William Fowler
- formal_name:
- first_date: 1800
- last_date: 1800
- function: Publisher
- locales: Alexandria
- precis: Publisher of the Columbian Mirror and Alexandria Gazette in 1800.
- notes: Publisher
Alexandria
Publisher of the Columbian Mirror and Alexandria Gazette in 1800.
Fowler is a difficult person to trace given a relatively common name; Virginia at the start of the nineteenth century evinces several men with that name, the result of Fowler ancestors arriving there in the 1630s. Circumstances here suggest that this William Fowler was a close relative to the John Fowler (172) also associated with Ellis Price (342), the proprietor who sold him the Columbian Mirror in September 1800.
This Fowler was a merchant in Alexandria before he was a publisher there, reportedly running a dry-goods store. He acquired the Columbian Mirror from its founder, Ellis Price.

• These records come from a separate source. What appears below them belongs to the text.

Lemma logical_slot_no_wrap (c : WT_CURSOR_BTREE) :
  0 <= slot c < 2 ^ 31 - 1 ->
  wrap32 (logical_slot_of (position_of c)) = logical_slot_of (position_of c).
Proof.
  intros Hs. apply wrap32_small.
  destruct (position_of c) as [s| |s] eqn:Hp; cbn; try lia;
    rewrite (position_slot c s) by (rewrite Hp; auto); lia.
Qed.

(** C6 (as the code has it): the row iteration set-up stores the logical
    slot of the cursor's position computed in unsigned 32-bit arithmetic:
    (s+1)*2 for on-page slot s, 1 for the smallest-key insert list,
    (s+1)*2+1 for any other insert list, each modulo 2^32.  Insert lists
    always get odd numbers and on-page slots even ones.  For slots below
    2^31 - 1 nothing wraps: the stored value is the unbounded one, and two
    cursors that receive the same logical slot stand at the same
    position. *)
Theorem row_logical_slot_mapping :
  forall w1 w2 : world,
    let c1 := w_cbt w1 in
    let c2 := w_cbt w2 in
    (sets_logical_slot w1 (wrap32 (logical_slot_of (position_of c1))) /\
     forall n, sets_logical_slot w1 n ->
               Z.odd n = is_insert_list (position_of c1)) /\
    (0 <= slot c1 < 2 ^ 31 - 1 ->
     sets_logical_slot w1 (logical_slot_of (position_of c1))) /\
    (0 <= slot c1 < 2 ^ 31 - 1 -> 0 <= slot c2 < 2 ^ 31 - 1 ->
     forall n, sets_logical_slot w1 n -> sets_logical_slot w2 n ->
               position_of c1 = position_of c2).
Proof.
  intros w1 w2 c1 c2. unfold sets_logical_slot.
  rewrite !row_iterate_setup_run. fold c1. fold c2.
  split; [split|split].
  - eexists; split; reflexivity.
  - intros n [w' [H Hn]]. inversion H; subst; cbn.
    rewrite wrap32_odd.
    destruct (position_of c1) as [s| |s]; cbn.
    + rewrite Z.odd_mul. apply andb_false_r.
    + reflexivity.
    + rewrite Z.add_comm, Z.mul_comm. apply Z.odd_add_mul_2.
  - intros Hs. eexists; split; [reflexivity|]. cbn.
    apply logical_slot_no_wrap. exact Hs.
  - intros Hs1 Hs2 n [w1' [H1 Hn1]] [w2' [H2 Hn2]].
    inversion H1; subst; clear H1. inversion H2; subst; clear H2.
    cbn in Hn2.
    rewrite !logical_slot_no_wrap in Hn2 by assumption.
    apply logical_slot_of_injective; [| |symmetry; exact Hn2].
    + destruct (position_of c1) as [s| |s] eqn:Hp; trivial;
        rewrite (position_slot c1 s) by (rewrite Hp; auto); lia.
    + destruct (position_of c2) as [s| |s] eqn:Hp; trivial;
        rewrite (position_slot c2 s) by (rewrite Hp; auto); lia.
Qed.

Lemma col_in_order_test (next : bool) (c : WT_CURSOR_BTREE) :
  let cmp :=
    if negb (lastrecno c =? WT_RECNO_OOB) then
      if lastrecno c >? recno c then 1
      else if lastrecno c <? recno c then -1 else 0
    else 0 in
  (lastrecno c =? WT_RECNO_OOB)
  || next && (cmp <? 0) || negb next && (cmp >? 0) = true
  <-> col_in_order next c.
Proof.
  unfold col_in_order. cbv zeta.
  destruct (Z.eqb_spec (lastrecno c) WT_RECNO_OOB) as [Heq|Hne]; cbn.
  - split; [intros _; left; exact Heq | reflexivity].
  - destruct (Z.gtb_spec (lastrecno c) (recno c)),
             (Z.ltb_spec (lastrecno c) (recno c)), next; cbn;
      split; intros Hx; try reflexivity; try discriminate; try lia;
      try (right; lia).
Qed.
Lemma add_enum_ok (p p' : params) (name : string) (enum : json) :
  _add_enum wrap py_str p name enum = Ok p' ->
  exists em description members literals,
    enum = JObj em
    /\ p' = with_enum p (mk_enum name description members)
    /\ Py.iter (declared "enum" em (JArr [])) = Ok literals
    /\ for_each (add_member wrap py_str name enum) literals [] = Ok members.
Proof.
  unfold _add_enum. intros H.
  bind_inv H. bind_inv H. bind_inv H. bind_inv H. bind_inv H.
  inversion H; subst; clear H.
  destruct (get_ok _ _ _ _ E1) as [em [-> ->]].
  exists em, v0, v3, v2. repeat split; assumption.
Qed.

(** X13. An enumeration is appended after those already there, under the
    name of its definition, and its members are named by the literals of
    the definition, verbatim and in order; the classes are left alone. *)
Theorem X13_enum_members_verbatim :
  forall (p p' : params) (name : string) (em : list (string * json))
         (literals : list json),
    Py.dict_get "enum" em = Some (JArr literals) ->
    _add_enum wrap py_str p name (JObj em) = Ok p' ->
    exists e,
      enums p' = (enums p ++ [e])%list
      /\ classes p' = classes p
      /\ enum_name e = name
      /\ map member_name (enum_members e) = literals.
Proof.
  intros p p' name em literals Henum Hadd.
  destruct (add_enum_ok _ _ _ _ Hadd)
    as [em' [description [members [lits [Heq [-> [Hiter Hloop]]]]]]].
  inversion Heq; subst em'. unfold declared in Hiter. rewrite Henum in Hiter.
  inversion Hiter; subst lits.
  exists (mk_enum name description members). repeat split.
  exact (members_loop _ _ _ _ _ Hloop).
Qed.

(** X14. The comment of an enum member named by a string literal is made
    under the name "<literal><enum name>", with the cutpoint "shall" and no
    verb, from the long description of the literal when it is not empty,
    otherwise from its short description, otherwise from the empty
    string. *)
Theorem X14_enum_member_comments :
  forall (p p' : params) (name : string) (em : list (string * json)),
    _add_enum wrap py_str p name (JObj em) = Ok p' ->
    exists e,
      enums p' = (enums p ++ [e])%list
      /\ Forall (fun mb =>
                   forall literal,
                     member_name mb = JStr literal ->
                     _format_comment wrap py_str (literal ++ name)
                       (member_text em literal) "shall" ""
                     = Ok (member_description mb))
                (enum_members e).
Proof.
  intros p p' name em Hadd.
  destruct (add_enum_ok _ _ _ _ Hadd)
    as [em' [description [members [lits [Heq [-> [_ Hloop]]]]]]].
  inversion Heq; subst em'.
  exists (mk_enum name description members). split; [reflexivity |].
  cbn [enum_members]. revert Hloop.
  apply (for_each_invariant
           (fun ms => Forall (fun mb =>
                                forall literal,
                                  member_name mb = JStr literal ->
                                  _format_comment wrap py_str (literal ++ name)
                                    (member_text em literal) "shall" ""
                                  = Ok (member_description mb)) ms)
           (add_member wrap py_str name (JObj em)) lits); [| constructor].
  intros ms en ms' _ Hms Hstep.
  destruct (add_member_ok _ _ _ _ _ Hstep) as [em' [d [Heq' [-> Htext]]]].
  inversion Heq'; subst em'.
  apply Forall_app. split; [exact Hms |].
  constructor; [| constructor]. exact Htext.
Qed.

(** What a round of the classification loop does to the names of the
    model. *)
Lemma classify_definition_names (definitions : list (string * json)) (p p' : params)
    (name : string) :
  classify_definition wrap py_str definitions p name = Ok p' ->
  object_name p' = object_name p
  /\ package p' = package p
  /\ map class_name (classes p')
     = (map class_name (classes p)
        ++ if yields_class definitions name then [name] else [])%list
  /\ map enum_name (enums p')
     = (map enum_name (enums p)
        ++ if yields_enum definitions name then [name] else [])%list.
Proof.
  unfold classify_definition, yields_class, yields_enum. intros H.
  destruct (name =? "Actions"); cbn [negb andb].
  - inversion H; subst. now rewrite !app_nil_r.
  - bind_inv H. bind_inv H. cbn [Py.getitem] in E.
    destruct (Py.dict_get name definitions) as [definition |]; [| discriminate E].
    inversion E; subst; clear E.
    destruct (get_ok _ _ _ _ E0) as [dm [-> ->]]. fold (declared "type" dm JNull) in H |- *.
    destruct (Py.is_str "object" (declared "type" dm JNull)); cbn [negb andb].
    + bind_inv H. bind_inv H. cbn [Py.get] in E. inversion E; subst v; clear E.
      fold (declared "properties" dm (JStr "")) in E1. rewrite E1.
      destruct v0; cbn [negb] in H |- *.
      * inversion H; subst. now rewrite !app_nil_r.
      * destruct (add_object_ok _ _ _ _ _ _ H) as [dm' [d [attrs [_ [-> _]]]]].
        cbn [with_class object_name package classes enums].
        rewrite map_app, app_nil_r. repeat split.
    + bind_inv H. cbn [Py.get] in E. inversion E; subst v; clear E.
      fold (declared "enum" dm JNull) in H.
      destruct (Py.truthy (declared "enum" dm JNull)).
      * destruct (add_enum_ok _ _ _ _ H) as [em [d [ms [ls [_ [-> _]]]]]].
        cbn [with_enum object_name package classes enums].
        rewrite map_app, app_nil_r. repeat split.
      * inversion H; subst. now rewrite !app_nil_r.
Qed.
Lemma leaf_init_reads_own_idl_witness :
  en_DB_NAME_TBL_NAME_init sb 1%N 2%N
    (set_mem (Example.w_static Example.idl_quiet false)
       (<[3%N := OArg {| sb_idl := 4%N; nb_idl := 0%N; ovs_idl := 0%N |}]>
          (mem (Example.w_static Example.idl_quiet false))))
  = en_DB_NAME_TBL_NAME_init sb 7%N 3%N
      (set_mem (Example.w_static Example.idl_quiet false)
         (<[3%N := OArg {| sb_idl := 4%N; nb_idl := 0%N; ovs_idl := 0%N |}]>
            (mem (Example.w_static Example.idl_quiet false)))).
Proof.
  apply (leaf_init_reads_own_idl sb 1%N 7%N 2%N 3%N Example.arg0
           {| sb_idl := 4%N; nb_idl := 0%N; ovs_idl := 0%N |});
    vm_compute; reflexivity.
Defined.

(** X9: two leaf [init] calls in a row return different pointers, and the
    second leaves the first payload as it was: the data of two leaf nodes
    never alias. *)
Theorem leaf_init_twice_disjoint DB1 DB2 node1 node2 arg1 arg2 w p1 w1 p2 w2 :
  en_DB_NAME_TBL_NAME_init DB1 node1 arg1 w = Ok p1 w1 ->
  en_DB_NAME_TBL_NAME_init DB2 node2 arg2 w1 = Ok p2 w2 ->
  p1 <> p2 /\
  mem w2 !! p1 = mem w1 !! p1 /\
  (exists t1, mem w2 !! p1 = Some (OTable t1)) /\
  (exists t2, mem w2 !! p2 = Some (OTable t2)).
Proof.
  intros H1 H2.
  apply leaf_init_inv in H1 as (a1 & _ & _ & ->).
  apply leaf_init_inv in H2 as (a2 & _ & Hp2 & ->).
  match type of Hp2 with _ = fresh ({[NULL]} ∪ dom (mem ?w1)) =>
    destruct (fresh_block w1) as [_ Hfresh] end.
  rewrite <- Hp2 in Hfresh. cbn [mem set_mem] in *.
  assert (p1 <> p2) as Hne.
  { intros ->. now rewrite lookup_insert_eq in Hfresh. }
  split; [assumption|]. split; [now rewrite (lookup_insert_ne _ p2 p1) by auto|].
  split.
  - rewrite (lookup_insert_ne _ p2 p1) by auto. rewrite lookup_insert_eq. eauto.
  - rewrite lookup_insert_eq. eauto.
Qed.

Lemma leaf_init_twice_disjoint_witness :
  5%N <> 6%N /\
  mem (set_mem (set_mem (Example.w_static Example.idl_quiet false)
                  (<[5%N := OTable Example.payload]>
                     (mem (Example.w_static Example.idl_quiet false))))
         (<[6%N := OTable {| table := 8%N; n_indexes := 0;
                             indexes := indexes ed_type_ovsdb_table_zero |}]>
            (<[5%N := OTable Example.payload]>
               (mem (Example.w_static Example.idl_quiet false))))) !! 5%N
  = Some (OTable Example.payload).
Proof.
  pose (w := Example.w_static Example.idl_quiet false).
  pose (w1 := set_mem w (<[5%N := OTable Example.payload]> (mem w))).
  pose (w2 := set_mem w1 (<[6%N := OTable {| table := 8%N; n_indexes := 0;
                                             indexes := indexes ed_type_ovsdb_table_zero |}]>
                            (mem w1))).
  assert (en_DB_NAME_TBL_NAME_init sb 1%N 2%N w = Ok 5%N w1) as H1
    by (vm_compute; reflexivity).
  assert (en_DB_NAME_TBL_NAME_init nb 1%N 2%N w1 = Ok 6%N w2) as H2
    by (vm_compute; reflexivity).
  destruct (leaf_init_twice_disjoint sb nb 1%N 1%N 2%N 2%N w 5%N w1 6%N w2 H1 H2)
    as (Hne & Hkeep & _ & _).
  split; [exact Hne|].
  refine (eq_trans Hkeep _). vm_compute. reflexivity.
Defined.

(** ** What the diagnostic leaves alone *)

Lemma for_index_world body : 
  (forall i s w s' w', body i s w = Ok s' w' -> w' = w) ->
  forall todo i s w s' w', for_index body i todo s w = Ok s' w' -> w' = w.
Proof.
  intros Hbody. induction todo as [|todo IH]; intros i s w s' w' H.
  - now injection H as _ <-.
  - cbn in H. apply bind_inv in H as (s1 & w1 & H1 & H).
    apply Hbody in H1 as ->. eauto.
Qed.

Lemma failure_info_column_world rec_columns row i s w s' w' :
  failure_info_column rec_columns row i s w = Ok s' w' -> w' = w.
Proof.
  unfold failure_info_column.
  destruct (ovsdb_idl_track_is_updated row i); [|now intros [= _ <-]].
  destruct (rec_columns !! i); [now intros [= _ <-] | discriminate].
Qed.

Lemma failure_info_row_world DB_NAME TBL_NAME rec_columns UUID_FMT row s w s' w' :
  failure_info_row DB_NAME TBL_NAME rec_columns UUID_FMT row s w = Ok s' w' -> w' = w.
Proof.
  unfold failure_info_row.
  destruct (0 <? _)%N; [now intros [= _ <-]|].
  destruct (0 <? _)%N; [now intros [= _ <-]|].
  intros H. apply bind_inv in H as (s1 & w1 & H1 & H).
  apply for_index_world in H1 as ->; [now injection H as _ <-|].
  intros. eapply failure_info_column_world; eassumption.
Qed.

Lemma for_tracked_world body :
  (forall row s w s' w', body row s w = Ok s' w' -> w' = w) ->
  forall row s w s' w', for_tracked body row s w = Ok s' w' -> w' = w.
Proof.
  intros Hbody row. induction row as [row IH] using track_list_ind.
  intros s w s' w' H. destruct row as [u c i m d up next].
  cbn [for_tracked] in H. apply bind_inv in H as (s1 & w1 & H1 & H).
  apply Hbody in H1 as ->.
  cbn [ovsdb_idl_track_get_next track_next] in *.
  destruct next as [row'|]; [eapply (IH row' eq_refl); eassumption|].
  now injection H as _ <-.
Qed.

(** X10: whenever the [get_compute_failure_info] callback of a leaf
    returns, the object store and the debug setting are as before; with
    debug logging disabled the log is as before, with it enabled the log
    has grown by exactly one message. *)
Theorem leaf_compute_failure_info_only_logs
    DB_NAME TBL_NAME rec_table rec_columns UUID_FMT node w w' :
  en_DB_NAME_TBL_NAME_compute_failure_info
    DB_NAME TBL_NAME rec_table rec_columns UUID_FMT node w = Ok tt w' ->
  mem w' = mem w /\
  vlog_dbg_enabled w' = vlog_dbg_enabled w /\
  (vlog_dbg_enabled w = false -> vlog w' = vlog w) /\
  (vlog_dbg_enabled w = true -> exists msg, vlog w' = (vlog w ++ [msg])%list).
Proof.
  intros H. unfold en_DB_NAME_TBL_NAME_compute_failure_info in H.
  unfold bind at 1 in H. unfold VLOG_IS_DBG_ENABLED in H.
  destruct (vlog_dbg_enabled w) eqn:Hdbg; cbn [negb] in H.
  - apply bind_inv in H as (tbl & w1 & H1 & H).
    apply EN_OVSDB_GET_inv in H1 as [-> _].
    apply bind_inv in H as (n & w2 & H2 & H).
    apply load_node_inv in H2 as [_ ->].
    apply bind_inv in H as (nm & w3 & H3 & H).
    assert (w3 = w) as ->.
    { destruct (name n); [now injection H3 as _ <- | discriminate]. }
    apply bind_inv in H as (first & w4 & H4 & H).
    apply track_get_first_inv in H4 as ->.
    apply bind_inv in H as (s & w5 & H5 & H).
    assert (w5 = w) as ->.
    { destruct first as [row|]; [|now injection H5 as _ <-].
      eapply for_tracked_world; [|exact H5].
      intros. eapply failure_info_row_world; eassumption. }
    rewrite (VLOG_DBG_ok _ _ Hdbg) in H. injection H as <-.
    cbn. split; [reflexivity|]. split; [assumption|].
    split; [discriminate | eauto].
  - injection H as <-. split; [reflexivity|]. split; [assumption|].
    split; [reflexivity | discriminate].
Qed.

Lemma leaf_compute_failure_info_only_logs_witness :
  mem (logged (Example.w_ready Example.idl_quiet true)
         ("Node " +:+ DQUOTE +:+ "SB_chassis" +:+ DQUOTE
          +:+ " compute failure info:" +:+ LF))
  = mem (Example.w_ready Example.idl_quiet true).
Proof.
  apply (leaf_compute_failure_info_only_logs sb "chassis" Example.chassis_table
           Example.chassis_columns Example.uuid_text 1%N
           (Example.w_ready Example.idl_quiet true)).
  vm_compute. reflexivity.
Defined.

A merchant there as well, Price conducted the paper with a series of practical printers as his partner from November 1792. He had sold the business to the last of those partners, Henry Gird (181) in February 1798, who conducted the office alone; but lacking proper business skills, Gird was forced to sell the office and paper back to Price in December 1799, although retaining the right to collect its outstanding debts. In just nine months, Price too was forced out of business, again, burdened with a considerable backlog of accounts receivable. Fowler took on the Mirror under the same conditions that Price had taken it from Gird: he acquired the equipment and subscriber list, leaving debt collection to the former owner.
In his first issue on September 16, 1800, Fowler laid out ambitious plans for his newspaper's future. While his "contracted resources" limited his ability in the short term, he announced his intention to convert the thrice-weekly paper into a daily one "should it be found that [his subscribers] are disposed to patronize his plan." But he soon found that converting the paper was the least of his worries. As had Ellis and Gird before him, Fowler offered a paper that tried to walk a middle course between the Federalist and Jeffersonian extremes of the day; and with Jefferson about to ascend to the presidency, a plethora of new journals of each partisan view were announced as forthcoming in the capital district. At the start of December, he sold the office to one of those new proprietors: Samuel Snowden (393), an Alexandria job-printer originally from New Jersey, and Matthew Brown (057), then an editor of the aggressively partisan Federal Gazette in Baltimore. Fowler's last number of the Mirror issued on Monday December 8th; on Wednesday December 10th the new daily Alexandria Advertiser and Commercial Intelligencer appeared in its place. In that initial issue Fowler reported that he had abandoned the Mirror for the same reason that Price and Gird had, the "irregular manner in which the greater part of the debts due to this office have been received." Together with his notice, Snowden and Brown disclaimed any responsibility for Fowler's accounts.
The sale evidently did not improve Fowler's financial situation. In August 1801, he named his father as his collection agent and removed from Alexandria. He remained in Fairfax County, but now distanced himself from its daily commercial life. His withdrawal may also have been occasioned by failing health. Fowler died in November 1811, though no one in Alexandria took immediate notice; on the last day of 1811, Snowden inserted a short death notice in his paper, noting that he had "possessed a more strong and penetrating mind" that few could match. Unfortunately, that mind could not best unpaid subscriptions.
Personal Data
Died:
November
1811
Fairfax County, Virginia.
No further personal information yet discovered.